• **DIRECTIONS FOR THIS TASK**: For each line below that includes the word "negb", make a copy.

• **MATERIAL FOR THE TASK**:
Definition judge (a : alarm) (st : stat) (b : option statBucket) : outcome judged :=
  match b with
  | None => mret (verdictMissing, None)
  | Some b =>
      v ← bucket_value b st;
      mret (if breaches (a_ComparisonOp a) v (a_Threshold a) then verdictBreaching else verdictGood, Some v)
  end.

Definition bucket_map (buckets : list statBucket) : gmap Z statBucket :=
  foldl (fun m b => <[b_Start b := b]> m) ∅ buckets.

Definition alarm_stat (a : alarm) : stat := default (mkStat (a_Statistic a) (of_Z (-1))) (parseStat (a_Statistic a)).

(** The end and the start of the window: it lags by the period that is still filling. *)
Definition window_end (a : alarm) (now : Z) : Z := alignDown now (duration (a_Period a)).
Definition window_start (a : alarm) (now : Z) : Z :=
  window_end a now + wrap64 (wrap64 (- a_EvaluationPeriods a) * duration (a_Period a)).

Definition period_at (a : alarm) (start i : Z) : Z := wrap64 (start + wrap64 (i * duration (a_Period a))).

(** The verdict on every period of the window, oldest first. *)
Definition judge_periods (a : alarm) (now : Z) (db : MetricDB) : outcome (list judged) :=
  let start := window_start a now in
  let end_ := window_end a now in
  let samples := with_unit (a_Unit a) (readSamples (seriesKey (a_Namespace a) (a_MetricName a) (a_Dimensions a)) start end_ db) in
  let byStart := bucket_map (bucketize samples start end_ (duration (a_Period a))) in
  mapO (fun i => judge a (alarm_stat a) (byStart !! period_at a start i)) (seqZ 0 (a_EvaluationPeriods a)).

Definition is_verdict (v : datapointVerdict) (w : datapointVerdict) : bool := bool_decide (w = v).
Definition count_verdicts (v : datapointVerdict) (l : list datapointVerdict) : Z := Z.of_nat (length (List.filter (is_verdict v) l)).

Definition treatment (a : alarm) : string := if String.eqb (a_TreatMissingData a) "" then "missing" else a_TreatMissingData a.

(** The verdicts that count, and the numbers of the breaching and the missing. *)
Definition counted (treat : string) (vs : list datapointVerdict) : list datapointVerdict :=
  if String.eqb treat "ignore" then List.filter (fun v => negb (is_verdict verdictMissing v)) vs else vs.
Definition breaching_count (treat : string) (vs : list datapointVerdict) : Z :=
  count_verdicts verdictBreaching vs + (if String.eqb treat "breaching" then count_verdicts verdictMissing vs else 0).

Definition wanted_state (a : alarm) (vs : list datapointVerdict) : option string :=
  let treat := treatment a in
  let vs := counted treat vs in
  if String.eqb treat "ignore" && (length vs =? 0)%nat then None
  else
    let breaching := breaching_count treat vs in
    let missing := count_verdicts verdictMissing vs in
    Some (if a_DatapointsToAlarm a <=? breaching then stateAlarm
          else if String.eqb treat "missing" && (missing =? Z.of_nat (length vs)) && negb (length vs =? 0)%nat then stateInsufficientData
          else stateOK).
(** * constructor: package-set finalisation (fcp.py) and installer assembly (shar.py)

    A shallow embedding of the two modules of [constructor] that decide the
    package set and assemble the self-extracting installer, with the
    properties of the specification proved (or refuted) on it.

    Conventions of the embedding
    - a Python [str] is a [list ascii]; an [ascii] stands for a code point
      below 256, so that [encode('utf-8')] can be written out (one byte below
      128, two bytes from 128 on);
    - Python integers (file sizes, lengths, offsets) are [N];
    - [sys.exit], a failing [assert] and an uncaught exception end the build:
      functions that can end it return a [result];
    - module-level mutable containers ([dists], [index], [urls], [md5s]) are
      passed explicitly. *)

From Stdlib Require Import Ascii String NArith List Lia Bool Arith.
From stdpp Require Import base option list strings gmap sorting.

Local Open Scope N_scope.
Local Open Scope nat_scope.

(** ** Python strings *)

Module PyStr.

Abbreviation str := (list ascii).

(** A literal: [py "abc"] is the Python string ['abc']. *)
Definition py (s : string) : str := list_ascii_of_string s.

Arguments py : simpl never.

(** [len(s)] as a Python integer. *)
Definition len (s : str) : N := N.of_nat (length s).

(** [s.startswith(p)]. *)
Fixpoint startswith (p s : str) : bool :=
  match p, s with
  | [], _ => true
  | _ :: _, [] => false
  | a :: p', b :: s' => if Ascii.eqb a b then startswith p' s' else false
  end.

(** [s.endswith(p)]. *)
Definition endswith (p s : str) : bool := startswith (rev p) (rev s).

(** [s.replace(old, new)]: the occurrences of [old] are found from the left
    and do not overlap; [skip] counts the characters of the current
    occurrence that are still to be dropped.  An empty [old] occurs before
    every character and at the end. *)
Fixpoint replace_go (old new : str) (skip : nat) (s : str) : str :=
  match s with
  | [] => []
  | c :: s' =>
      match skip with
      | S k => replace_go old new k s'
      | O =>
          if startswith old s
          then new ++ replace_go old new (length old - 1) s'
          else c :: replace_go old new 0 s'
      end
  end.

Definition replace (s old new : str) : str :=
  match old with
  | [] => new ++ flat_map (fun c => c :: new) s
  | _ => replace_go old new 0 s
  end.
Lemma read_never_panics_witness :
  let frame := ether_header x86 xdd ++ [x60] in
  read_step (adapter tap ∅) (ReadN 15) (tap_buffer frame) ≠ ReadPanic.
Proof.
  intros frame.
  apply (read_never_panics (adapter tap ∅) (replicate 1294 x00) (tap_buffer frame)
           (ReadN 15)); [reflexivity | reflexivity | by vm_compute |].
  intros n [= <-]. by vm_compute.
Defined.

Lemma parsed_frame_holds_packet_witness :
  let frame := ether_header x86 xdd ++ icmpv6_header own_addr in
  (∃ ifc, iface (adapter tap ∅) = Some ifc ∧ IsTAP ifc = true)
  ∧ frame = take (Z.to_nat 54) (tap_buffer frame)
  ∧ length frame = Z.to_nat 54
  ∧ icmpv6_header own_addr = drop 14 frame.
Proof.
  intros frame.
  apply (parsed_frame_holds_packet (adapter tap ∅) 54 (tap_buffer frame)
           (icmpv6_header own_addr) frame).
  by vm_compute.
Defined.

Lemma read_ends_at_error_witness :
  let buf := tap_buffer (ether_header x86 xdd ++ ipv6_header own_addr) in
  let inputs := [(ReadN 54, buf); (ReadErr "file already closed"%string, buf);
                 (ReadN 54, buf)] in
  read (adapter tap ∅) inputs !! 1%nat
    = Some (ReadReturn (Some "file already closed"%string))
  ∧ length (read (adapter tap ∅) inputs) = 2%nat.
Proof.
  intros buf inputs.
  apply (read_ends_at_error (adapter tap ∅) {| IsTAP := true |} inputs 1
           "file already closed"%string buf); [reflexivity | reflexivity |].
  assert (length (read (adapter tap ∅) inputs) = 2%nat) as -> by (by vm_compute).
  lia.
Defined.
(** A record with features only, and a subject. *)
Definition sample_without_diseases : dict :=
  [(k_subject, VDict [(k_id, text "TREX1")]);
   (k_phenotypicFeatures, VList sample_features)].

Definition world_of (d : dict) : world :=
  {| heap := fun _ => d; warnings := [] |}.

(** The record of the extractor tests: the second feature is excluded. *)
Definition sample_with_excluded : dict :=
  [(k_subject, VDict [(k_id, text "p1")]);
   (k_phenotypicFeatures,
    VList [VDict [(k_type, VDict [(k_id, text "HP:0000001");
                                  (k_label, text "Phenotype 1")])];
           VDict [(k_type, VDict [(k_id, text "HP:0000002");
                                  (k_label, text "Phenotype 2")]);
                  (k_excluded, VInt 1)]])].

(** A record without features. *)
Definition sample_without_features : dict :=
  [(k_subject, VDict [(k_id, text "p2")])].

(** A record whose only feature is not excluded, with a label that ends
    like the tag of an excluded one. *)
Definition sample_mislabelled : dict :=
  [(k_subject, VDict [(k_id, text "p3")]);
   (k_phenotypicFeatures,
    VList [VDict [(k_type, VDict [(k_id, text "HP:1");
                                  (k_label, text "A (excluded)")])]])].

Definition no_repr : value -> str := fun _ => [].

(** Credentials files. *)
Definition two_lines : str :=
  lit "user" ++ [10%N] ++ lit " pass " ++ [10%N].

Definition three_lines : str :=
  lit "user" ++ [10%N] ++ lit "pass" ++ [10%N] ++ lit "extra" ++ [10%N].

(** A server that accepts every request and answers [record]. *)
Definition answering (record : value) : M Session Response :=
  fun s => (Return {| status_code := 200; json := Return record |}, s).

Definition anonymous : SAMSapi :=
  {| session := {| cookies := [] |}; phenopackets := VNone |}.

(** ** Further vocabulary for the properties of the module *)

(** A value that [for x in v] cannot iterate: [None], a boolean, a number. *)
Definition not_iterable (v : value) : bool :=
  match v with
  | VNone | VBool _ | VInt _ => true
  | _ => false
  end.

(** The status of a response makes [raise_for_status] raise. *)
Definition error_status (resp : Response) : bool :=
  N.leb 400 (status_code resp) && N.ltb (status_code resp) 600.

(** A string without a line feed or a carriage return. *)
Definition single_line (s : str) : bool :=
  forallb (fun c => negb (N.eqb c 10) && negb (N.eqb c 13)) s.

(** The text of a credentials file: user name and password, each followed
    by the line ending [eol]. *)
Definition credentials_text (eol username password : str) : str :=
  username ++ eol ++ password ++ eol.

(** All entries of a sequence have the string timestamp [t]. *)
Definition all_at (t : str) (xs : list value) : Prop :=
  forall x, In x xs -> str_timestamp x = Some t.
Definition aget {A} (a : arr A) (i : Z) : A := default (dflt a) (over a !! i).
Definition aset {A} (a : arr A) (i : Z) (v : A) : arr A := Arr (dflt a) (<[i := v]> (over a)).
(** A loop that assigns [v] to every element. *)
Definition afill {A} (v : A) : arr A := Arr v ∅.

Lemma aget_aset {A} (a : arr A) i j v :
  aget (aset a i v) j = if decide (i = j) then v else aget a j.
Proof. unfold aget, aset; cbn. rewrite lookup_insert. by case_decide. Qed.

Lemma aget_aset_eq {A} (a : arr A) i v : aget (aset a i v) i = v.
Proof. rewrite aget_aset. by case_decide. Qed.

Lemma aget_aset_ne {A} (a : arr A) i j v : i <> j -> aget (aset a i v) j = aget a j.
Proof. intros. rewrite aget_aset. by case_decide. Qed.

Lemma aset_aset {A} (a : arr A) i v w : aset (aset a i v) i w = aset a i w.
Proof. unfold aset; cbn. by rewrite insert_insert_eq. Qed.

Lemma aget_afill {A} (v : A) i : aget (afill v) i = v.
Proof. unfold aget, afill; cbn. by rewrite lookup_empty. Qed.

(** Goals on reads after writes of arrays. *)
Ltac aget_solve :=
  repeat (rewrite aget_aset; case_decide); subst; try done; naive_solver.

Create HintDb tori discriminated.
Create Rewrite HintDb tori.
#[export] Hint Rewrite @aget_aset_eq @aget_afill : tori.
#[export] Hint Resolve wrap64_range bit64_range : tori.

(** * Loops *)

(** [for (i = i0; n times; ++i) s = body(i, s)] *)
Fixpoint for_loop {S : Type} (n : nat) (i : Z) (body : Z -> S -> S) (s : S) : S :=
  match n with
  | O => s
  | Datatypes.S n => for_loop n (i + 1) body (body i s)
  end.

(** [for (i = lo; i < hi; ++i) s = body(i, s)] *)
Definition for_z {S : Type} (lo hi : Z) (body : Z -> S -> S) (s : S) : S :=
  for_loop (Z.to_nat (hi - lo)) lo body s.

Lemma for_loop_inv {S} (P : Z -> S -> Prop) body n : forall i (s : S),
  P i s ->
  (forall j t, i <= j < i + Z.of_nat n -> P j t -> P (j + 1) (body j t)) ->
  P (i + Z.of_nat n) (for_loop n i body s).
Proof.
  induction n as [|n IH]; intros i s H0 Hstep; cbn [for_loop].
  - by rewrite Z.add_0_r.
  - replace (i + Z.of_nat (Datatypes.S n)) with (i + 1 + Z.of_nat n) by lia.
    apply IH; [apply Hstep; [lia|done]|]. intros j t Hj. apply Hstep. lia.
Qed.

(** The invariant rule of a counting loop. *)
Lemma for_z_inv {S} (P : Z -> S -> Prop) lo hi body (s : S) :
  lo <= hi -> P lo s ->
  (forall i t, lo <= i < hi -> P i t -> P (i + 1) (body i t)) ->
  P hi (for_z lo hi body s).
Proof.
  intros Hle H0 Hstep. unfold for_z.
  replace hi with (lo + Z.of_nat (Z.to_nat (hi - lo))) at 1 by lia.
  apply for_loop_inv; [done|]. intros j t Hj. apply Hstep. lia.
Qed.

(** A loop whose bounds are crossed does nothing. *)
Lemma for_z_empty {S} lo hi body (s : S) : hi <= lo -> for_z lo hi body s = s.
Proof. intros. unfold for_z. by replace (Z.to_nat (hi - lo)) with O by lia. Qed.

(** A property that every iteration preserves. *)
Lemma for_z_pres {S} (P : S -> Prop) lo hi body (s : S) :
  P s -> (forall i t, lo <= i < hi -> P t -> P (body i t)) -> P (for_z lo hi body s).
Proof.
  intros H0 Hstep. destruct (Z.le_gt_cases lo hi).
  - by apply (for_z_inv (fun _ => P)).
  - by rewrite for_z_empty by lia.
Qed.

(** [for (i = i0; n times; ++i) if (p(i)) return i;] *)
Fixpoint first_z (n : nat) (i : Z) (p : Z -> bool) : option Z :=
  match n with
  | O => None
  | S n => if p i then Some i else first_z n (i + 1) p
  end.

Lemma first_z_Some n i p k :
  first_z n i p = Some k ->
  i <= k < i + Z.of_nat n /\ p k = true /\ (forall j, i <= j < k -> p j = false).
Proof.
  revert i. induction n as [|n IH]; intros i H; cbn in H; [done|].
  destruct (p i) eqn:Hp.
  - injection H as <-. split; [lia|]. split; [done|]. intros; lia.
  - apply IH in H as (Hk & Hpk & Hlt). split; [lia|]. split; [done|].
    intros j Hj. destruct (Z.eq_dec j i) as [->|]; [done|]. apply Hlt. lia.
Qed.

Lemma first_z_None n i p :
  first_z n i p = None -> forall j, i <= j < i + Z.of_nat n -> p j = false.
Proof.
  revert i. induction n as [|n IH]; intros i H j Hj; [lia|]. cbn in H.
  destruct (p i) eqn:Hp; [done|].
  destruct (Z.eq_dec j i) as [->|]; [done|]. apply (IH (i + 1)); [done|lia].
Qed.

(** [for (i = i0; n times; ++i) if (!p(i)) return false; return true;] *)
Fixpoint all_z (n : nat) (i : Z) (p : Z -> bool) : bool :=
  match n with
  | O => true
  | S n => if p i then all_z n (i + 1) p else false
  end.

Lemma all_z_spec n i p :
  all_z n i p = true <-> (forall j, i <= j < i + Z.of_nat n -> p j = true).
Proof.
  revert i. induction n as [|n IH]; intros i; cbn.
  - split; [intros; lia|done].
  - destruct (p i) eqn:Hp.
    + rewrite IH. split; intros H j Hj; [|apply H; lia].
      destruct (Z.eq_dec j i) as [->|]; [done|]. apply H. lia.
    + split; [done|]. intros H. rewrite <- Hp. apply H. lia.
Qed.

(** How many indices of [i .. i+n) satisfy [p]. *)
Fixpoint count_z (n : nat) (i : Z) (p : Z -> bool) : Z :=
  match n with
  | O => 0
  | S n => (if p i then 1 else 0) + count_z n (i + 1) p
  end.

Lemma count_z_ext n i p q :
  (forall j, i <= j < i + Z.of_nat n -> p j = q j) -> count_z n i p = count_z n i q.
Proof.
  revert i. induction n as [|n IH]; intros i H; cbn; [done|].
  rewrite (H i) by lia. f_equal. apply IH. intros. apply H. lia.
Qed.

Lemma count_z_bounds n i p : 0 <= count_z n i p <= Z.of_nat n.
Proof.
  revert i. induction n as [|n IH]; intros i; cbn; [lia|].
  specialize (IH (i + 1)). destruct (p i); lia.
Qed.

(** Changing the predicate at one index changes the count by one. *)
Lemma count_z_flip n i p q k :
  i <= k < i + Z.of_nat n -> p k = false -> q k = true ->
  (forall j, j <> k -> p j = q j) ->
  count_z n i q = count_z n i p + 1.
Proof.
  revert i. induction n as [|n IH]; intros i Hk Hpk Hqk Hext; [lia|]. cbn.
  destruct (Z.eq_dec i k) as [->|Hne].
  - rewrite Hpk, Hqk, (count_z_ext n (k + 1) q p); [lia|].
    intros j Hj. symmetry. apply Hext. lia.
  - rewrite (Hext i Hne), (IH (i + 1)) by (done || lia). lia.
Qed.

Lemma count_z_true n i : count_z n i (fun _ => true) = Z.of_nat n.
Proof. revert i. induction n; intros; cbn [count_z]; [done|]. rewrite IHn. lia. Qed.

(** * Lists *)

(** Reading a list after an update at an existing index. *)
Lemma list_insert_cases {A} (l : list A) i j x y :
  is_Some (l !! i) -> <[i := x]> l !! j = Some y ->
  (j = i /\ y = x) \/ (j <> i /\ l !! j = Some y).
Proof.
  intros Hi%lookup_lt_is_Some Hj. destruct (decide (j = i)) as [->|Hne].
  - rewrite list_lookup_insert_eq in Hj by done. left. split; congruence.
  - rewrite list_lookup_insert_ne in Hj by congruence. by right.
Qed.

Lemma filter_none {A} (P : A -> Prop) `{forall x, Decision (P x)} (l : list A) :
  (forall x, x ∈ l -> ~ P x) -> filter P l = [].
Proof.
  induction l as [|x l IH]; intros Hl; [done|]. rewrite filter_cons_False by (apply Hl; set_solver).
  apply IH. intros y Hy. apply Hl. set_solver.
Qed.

• **REPLY TO THE TASK**:
  if String.eqb treat "ignore" then List.filter (fun v => negb (is_verdict verdictMissing v)) vs else vs.
          else if String.eqb treat "missing" && (missing =? Z.of_nat (length vs)) && negb (length vs =? 0)%nat then stateInsufficientData
  forallb (fun c => negb (N.eqb c 10) && negb (N.eqb c 13)) s.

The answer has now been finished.